Estimation of Maximum Friction Coefficient Using Recurrent Artificial Neural Networks

Abstract

Knowledge of vehicle dynamics and in particular the maximum friction coefficient is required for the optimization of advanced driver assistance systems and the implementation of autonomous driving. Since the maximum friction coefficient cannot be measured directly, estimating this coefficient based on available sensors is a field of interest. In particular, model-based approaches based on Kalman filter derivates are used. However, their accuracy is limited by the accuracy of the physical model. Due to the real-time capability required, more detailed modeling is not possible. In addition, system identification and a robust filter design are needed. As a result, data-based approaches are gaining popularity in vehicle dynamics, which are also suitable for estimating the maximum friction coefficient.
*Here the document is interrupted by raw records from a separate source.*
(** Opportunities are different places of the ring. *)
Lemma opportunities_ok s t g : ul_inv s → (1 ≤ t ≤ 4)%Z → g `sublist_of` opportunities t s →
  NoDup (ring_pos <$> g) ∧ Forall (λ x, valid_time x ∧ tt_t x = t ∧
    ∃ d, (0 ≤ d ≤ 67)%Z ∧ x = add_timeslots (ul_cur_dltime s) d) g.
Proof.
  intros Hinv Ht Hg. destruct (forward_to_timeslot_next _ t (ui_time _ Hinv) Ht) as (Hft & m & Hm & Hf).
  unfold opportunities in Hg. remember (forward_to_timeslot (ul_cur_dltime s) t) as first eqn:E. clear E.
  assert (valid_time first) as Hv by (rewrite Hf; apply add_valid).
  remember (seq 0 17) as ds eqn:Hds.
  assert (NoDup ds ∧ Forall (λ d, d < 17) ds) as [Hnd Hlt].
  { subst ds. split; [apply NoDup_seq|]. apply Forall_forall. intros x [? ?]%elem_of_seq. lia. }
  clear Hds. assert (g `sublist_of` (candidate first <$> ds)) as Hg'.
  { etrans; [exact Hg|apply sublist_filter]. }
  split.
  - eapply sublist_NoDup; [|by apply (fmap_sublist ring_pos), Hg'].
    apply candidates_NoDup; [done..|]. eapply Forall_impl; [exact Hlt|]. cbn. lia.
  - apply Forall_forall. intros x Hx. pose proof (sublist_subseteq _ _ Hg' x Hx) as Hin.
    apply list_elem_of_fmap in Hin as (d & -> & Hd). rewrite Forall_forall in Hlt. apply Hlt in Hd.
    rewrite <-Hft. by apply (candidate_dist _ m); [apply (ui_time _ Hinv)| | |].
Qed.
In this paper, maximum friction coefficient estimation is presented using recurrent artificial neural networks (RANN) based on vehicle sensors. In order to avoid incorrect estimations during low vehicle excitation, an excitation monitoring approach is introduced. Typical longitudinal and lateral driving maneuvers on different road surfaces simulated in IPG CarMaker with a Dacia Duster are used for training, validation and testing of the RANN. Finally, the data-based approach shows improved results compared to the model-based approach of a sensitivity-based unscented Kalman filter (sUKF) from previous works.